__Task brief__
Two lines mark the range in the entries below: the one holding "which operations produce" and the one holding "destruct Hstep as [e st Hen].". Set down those two and all lines between them, exactly.

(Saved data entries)
··········

(** C7.  A pitcher none of whose pitches in a game is a fastball is
    absent from that game's average map, and the game adds no term to
    the pitcher's list of per-game averages: the aggregated average is
    what it is without the game. *)
Theorem no_fastball_no_average_no_term
    (files1 files2 : list game_file) (file : game_file) (name : pykey) :
  (∀ p, p ∈ pitches_of_file py_repr float_of_str file →
        pitch_pitcher p = name → pitch_fastball p = false) →
  (extract_max_and_avg_fastball_speeds_from_file py_repr float_of_str file).1.2 !! name = None ∧
  per_game_averages name (game_results py_repr float_of_str (files1 ++ file :: files2)) =
    per_game_averages name (game_results py_repr float_of_str (files1 ++ files2)) ∧
  (aggregate_max_and_avg_speeds_from_directory py_repr float_of_str
     (files1 ++ file :: files2)).2 !! name =
  (aggregate_max_and_avg_speeds_from_directory py_repr float_of_str
     (files1 ++ files2)).2 !! name.
Proof.
  intros Hnone.
  assert ((extract_max_and_avg_fastball_speeds_from_file py_repr float_of_str file).1.2
            !! name = None) as Habsent.
  { rewrite extract_avg_lookup.
    destruct (fastballs_of name (pitches_of_file py_repr float_of_str file)) as [|s l] eqn:Hf;
      [done|].
    assert (s ∈ fastballs_of name (pitches_of_file py_repr float_of_str file)) as Hs
      by (rewrite Hf; left).
    apply elem_of_fastballs_of in Hs as (p & Hp & Hname & Hfast & _).
    rewrite (Hnone p Hp Hname) in Hfast. done. }
  assert (per_game_averages name (game_results py_repr float_of_str (files1 ++ file :: files2)) =
          per_game_averages name (game_results py_repr float_of_str (files1 ++ files2)))
    as Hsame.
  { unfold game_results. rewrite !fmap_app, fmap_cons, !per_game_averages_app.
    by rewrite per_game_averages_cons, Habsent. }
  split_and!; [done..|].
  unfold aggregate_max_and_avg_speeds_from_directory.
  by rewrite !aggregate_results_avg, Hsame.
Qed.
(** * Hypermodels (enn/networks/hypermodels.py)

    A shallow embedding of the hypermodel constructions of the [enn]
    library and of the parts of numpy/jax/haiku they are written against.

    Arrays are tensors over the real numbers: a shape and the row-major list
    of the elements.  Floating-point rounding, overflow, nan and inf are not
    part of the model: [jnp.exp], [jnp.log], [jnp.sqrt] and the arithmetic
    operators are read as the real functions they approximate, so the
    statements of this file are about shapes, exceptions, parameters and
    which operations produce which entries, not about rounded values.
    Arrays carry no dtype; where the code reads one
    ([DiagonalLinear.__call__]) it is passed next to the array.

    Python exceptions are values of [result]; the haiku parameter plumbing
    ([hk.get_parameter], module naming, [hk.next_rng_key], [hk.transform]) is
    a state-and-error monad [Hk] over a frame. *)

From Stdlib Require Import Reals Lra Lia ZArith.
From stdpp Require Import base option list list_monad sorting gmap strings pretty.

(** ** Exceptions *)

Inductive exn : Set :=
  | ValueError | TypeError | IndexError | AssertionError | ZeroDivisionError.
(** Every step of the component keeps the phase or follows one of the three
    edges; the phase never becomes waiting again; the crashed phase is
    entered by a game tick of a running round only and left by the restart
    only. *)
Lemma step_phase (st st' : CrashChart.State) :
  CrashChart.reachable st -> CrashChart.step st st' ->
  CrashChart.phase st' = CrashChart.phase st
  \/ phase_edge (CrashChart.phase st) (CrashChart.phase st').
Proof.
  intros Hr Hstep. destruct (reachable_phase_inv st Hr) as (Hnc & Hst & _ & _ & _).
  destruct Hstep as [e st Hen].
  destruct e; cbn [CrashChart.enabled CrashChart.handle] in *.
  - apply Hst in Hen. right. unfold CrashChart.startTimeoutFires.
    rewrite startGame_phase, Hen. constructor.
  - destruct (CrashChart.phase st) eqn:Ep; try discriminate.
    destruct (gameTick_phase st) as [-> | ->]; rewrite ?Ep;
      [right; constructor | now left].
  - now left.
  - apply Z.ltb_lt in Hen.
    assert (Hc : CrashChart.phase st = CrashChart.crashed).
    { destruct (CrashChart.phase st) eqn:Ep; [| | reflexivity];
        destruct Hnc as [H0 _]; try discriminate; lia. }
    unfold CrashChart.countdownTick.
    destruct (_ <=? _)%Z; cbn [CrashChart.phase].
    + rewrite startGame_phase, Hc. right. constructor.
    + now left.
  - now left.
Qed.

(** ** The claims about the CandlestickChart round *)


Lemma after_reachable (script : list (nat * Clock)) (c : Component) :
  run script (mounted 1 candlestick_draws) = Some c -> reachable c.
Proof. apply run_reachable. constructor. Qed.

Lemma running_round_run :
  run running_script (mounted 1 candlestick_draws) = Some running_round.
Proof.
  unfold running_round, after.
  destruct (run running_script (mounted 1 candlestick_draws)) eqn:E;
    [reflexivity | vm_compute in E; discriminate].
Qed.

Lemma crashed_round_run :
  run crashed_script (mounted 1 candlestick_draws) = Some crashed_round.
Proof.
  unfold crashed_round, after.
  destruct (run crashed_script (mounted 1 candlestick_draws)) eqn:E;
    [reflexivity | vm_compute in E; discriminate].
Qed.
(** * DrowsinessDetection: the webcam stabilizer loop, model validation and
      the Int8 "quantizer", embedded from the Python sources.

    - [Stabilizer] embeds the body of [test_webcam] of [test_inference.py]
      (lines 39-99) and of [test_tflite_inference.py] (lines 125-185); the two
      loops are the same program up to drawing on the displayed frame.
    - [Validation] embeds [validate_model_path] of [y2m/utils.py] and the
      control flow of [main] of [y2m/cli.py].
    - [Optimizer] embeds [ModelOptimizer.quantize_int8] and
      [ModelOptimizer._quantize_from_tflite] of [y2m/optimizer.py].

    Python [int] is [Z]; a confidence (a Python [float] that the data model
    takes as a real number in [0, 1]) is an exact rational [Q]; a class name
    is a [string]; [None] is [None]. *)

From Stdlib Require Import ZArith QArith Lqa String Ascii Sorted.
From stdpp Require Import base tactics option list list_numbers strings pretty gmap.

Local Open Scope Z_scope.

(* ===================================================================== *)
(** ** The webcam loop *)
(* ===================================================================== *)

Module Stabilizer.

(** [current_detection = (class_name, conf)]; the bounding box that the
    TFLite detector returns with each detection is not kept in it. *)
Definition detection : Type := string * Q.

Definition class_name (d : detection) : string := d.1.
Definition conf (d : detection) : Q := d.2.

(** Python's [a > b] on confidences. *)
Definition Qgtb (a b : Q) : bool := negb (Qle_bool a b).

(** One iteration of the scan of a frame's raw detections:
    [if current_detection is None or conf > current_detection[1]:
         current_detection = (class_name, conf)]. *)
Definition scan_step (current_detection : option detection) (d : detection)
  : option detection :=
  match current_detection with
  | None => Some d
  | Some c => if Qgtb (conf d) (conf c) then Some d else Some c
  end.
Lemma get_or_create_state {A} `{Payload A} e k (p : A) m m' a :
  get_or_create_bucket e k p m = (m', a) -> keys m' = keys m /\ buckets m' !! k = Some a.
Proof.
  intros E. split; [|by eapply get_or_create_binds].
  unfold get_or_create_bucket, find_bucket in E. destruct (get_bucket k m); by injection E as <- _.
Qed.

(** ** Properties *)

(** C3. A token that was signed grants access exactly under the restrictions of
    its payload: presented to any later state of the manager that still has the
    keys it had (rotation included), it is accepted if and only if the time, the
    asset, the segment and the width satisfy the payload.  This holds for every
    payload of version 1, and for a payload of version 2 whose filter has fewer
    than 65536 fingerprints: their number is written in 16 bits, and a larger
    filter is not read back as it was.  The values of the payload, of the header
    (a nonce of 12 bytes, 128 bits of nanoseconds) and of the key's id fit
    their fields. *)
Theorem signed_token_grants_its_payload n t m m' token now e id seg w :
  fresh_ok n t -> fits 8 (current_kid m) -> keys m ⊆ keys m' ->
  (forall p : ClaimPayloadV1, v1_wf p -> sign_claim n t p m = Ok token ->
    (exists m2 a, verify_claim now e token id seg w m' = Ret (m2, Ok (a, bucket_key (signed_header n t p m))))
    <-> accepts now p id seg w) /\
  (forall p : ClaimPayloadV2, v2_wf p -> Z.of_nat (length (fingerprints (v2_assets_filter p))) < 65536 ->
    sign_claim n t p m = Ok token ->
    (exists m2 a, verify_claim now e token id seg w m' = Ret (m2, Ok (a, bucket_key (signed_header n t p m))))
    <-> accepts now p id seg w).
Proof.
  intros Hf Hk Hsub. split.
  - intros p Hp Hs. pose proof (open_signed (A := ClaimPayloadV1) n t p m m' token Hf Hk) as Hop.
    destruct (Hop Hp Hsub Hs) as (pb & Hpb & Ho).
    unfold verify_claim. rewrite Ho. red_bind. change (version_ (signed_header n t p m)) with 1. cbn [Z.eqb Pos.eqb].
    by apply admit_iff.
  - intros p Hp Hl Hs. pose proof (open_signed (A := ClaimPayloadV2) n t p m m' token Hf Hk) as Hop.
    destruct (Hop (conj Hp Hl) Hsub Hs) as (pb & Hpb & Ho).
    unfold verify_claim. rewrite Ho. red_bind. change (version_ (signed_header n t p m)) with 2. cbn [Z.eqb Pos.eqb].
    by apply admit_iff.
Qed.

(** Every operation keeps the manager's invariant: the map only refers to
    live buckets and the signing key exists, from construction on, through key
    rotation, requests and cleanups; and keys are never lost. *)
Theorem manager_invariant :
  (forall k ks, exists m, from_keys k ks = Ret m /\ manager_ok m) /\
  (forall kid k m m', manager_ok m -> add_key kid k m = Ok m' -> manager_ok m' /\ keys m ⊆ keys m') /\
  (forall kid m m', manager_ok m -> set_current_kid kid m = Ok m' -> manager_ok m' /\ keys m' = keys m) /\
  (forall now e token id seg w m m' r, manager_ok m ->
     verify_claim now e token id seg w m = Ret (m', r) -> manager_ok m' /\ keys m' = keys m) /\
  (forall e k m, manager_ok m -> manager_ok (touch_bucket e k m)) /\
  (forall e now m, manager_ok m -> manager_ok (cleanup_expired e now m)).
Proof.
  split_and!; [apply from_keys_ok|apply add_key_ok|apply set_current_kid_ok|apply verify_claim_ok|
    intros; by apply touch_bucket_ok|intros; by apply cleanup_ok].
Qed.

(** Requests made with one token share one bucket: verified one after the
    other, whatever they ask for, they are given the same bucket. *)
Theorem same_token_same_bucket token now1 e1 id1 seg1 w1 now2 e2 id2 seg2 w2 m m1 m2 a1 a2 k1 k2 :
  verify_claim now1 e1 token id1 seg1 w1 m = Ret (m1, Ok (a1, k1)) ->
  verify_claim now2 e2 token id2 seg2 w2 m1 = Ret (m2, Ok (a2, k2)) ->
  k2 = k1 /\ a2 = a1.
Proof.
  intros (h & pb & Ho & -> & H1)%verify_claim_inv (h' & pb' & Ho' & -> & H2)%verify_claim_inv.
  assert (keys m1 = keys m /\ buckets m1 !! bucket_key h = Some a1) as [Hk Hb].
  { destruct H1 as [(_ & p & _ & E)|(_ & p & _ & E)]; by apply get_or_create_state in E. }
  rewrite (open_token_keys _ _ _ Hk), Ho in Ho'. injection Ho' as <- <-. split; [done|].
  destruct H2 as [(_ & p & _ & E)|(_ & p & _ & E)]; apply (f_equal snd) in E; cbn in E; subst a2;
    by apply get_or_create_bound.
Qed.

(** ... but two first requests that race do not: between the lookup and the
    creation the lock is released, so both miss, both create, and each gets a
    bucket of its own with the full budget; the map keeps the second. *)
Theorem racing_first_requests_get_two_buckets {A : Type} `{Payload A} e k (p : A) m :
  buckets m !! k = None ->
  let '(m1, r1) := find_bucket e k m in
  let '(m2, r2) := find_bucket e k m1 in
  let '(m3, a1) := create_bucket e k p m2 in
  let '(m4, a2) := create_bucket e k p m3 in
  r1 = None /\ r2 = None /\ a1 <> a2 /\ heap m4 !! a1 = heap m4 !! a2 /\ is_Some (heap m4 !! a1) /\
  buckets m4 !! k = Some a2.
Proof.
  intros Hk. unfold find_bucket, get_bucket. rewrite Hk. cbn -[ClaimBucket_new]. rewrite Hk. rewrite length_app. cbn -[ClaimBucket_new].
  split_and!; [done|done|lia| | |apply lookup_insert_eq].
  - rewrite (lookup_app_l (heap m ++ _)) by (rewrite length_app; cbn; lia).
    rewrite lookup_app_r by lia. rewrite Nat.sub_diag. symmetry. by apply list_lookup_middle; rewrite length_app.
  - rewrite (lookup_app_l (heap m ++ _)) by (rewrite length_app; cbn; lia).
    rewrite lookup_app_r, Nat.sub_diag by lia. by eexists.
Qed.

··········

__Task output__
    which operations produce which entries, not about rounded values.
    Arrays carry no dtype; where the code reads one
    ([DiagonalLinear.__call__]) it is passed next to the array.

    Python exceptions are values of [result]; the haiku parameter plumbing
    ([hk.get_parameter], module naming, [hk.next_rng_key], [hk.transform]) is
    a state-and-error monad [Hk] over a frame. *)

From Stdlib Require Import Reals Lra Lia ZArith.
From stdpp Require Import base option list list_monad sorting gmap strings pretty.

(** ** Exceptions *)

Inductive exn : Set :=
  | ValueError | TypeError | IndexError | AssertionError | ZeroDivisionError.
(** Every step of the component keeps the phase or follows one of the three
    edges; the phase never becomes waiting again; the crashed phase is
    entered by a game tick of a running round only and left by the restart
    only. *)
Lemma step_phase (st st' : CrashChart.State) :
  CrashChart.reachable st -> CrashChart.step st st' ->
  CrashChart.phase st' = CrashChart.phase st
  \/ phase_edge (CrashChart.phase st) (CrashChart.phase st').
Proof.
  intros Hr Hstep. destruct (reachable_phase_inv st Hr) as (Hnc & Hst & _ & _ & _).
  destruct Hstep as [e st Hen].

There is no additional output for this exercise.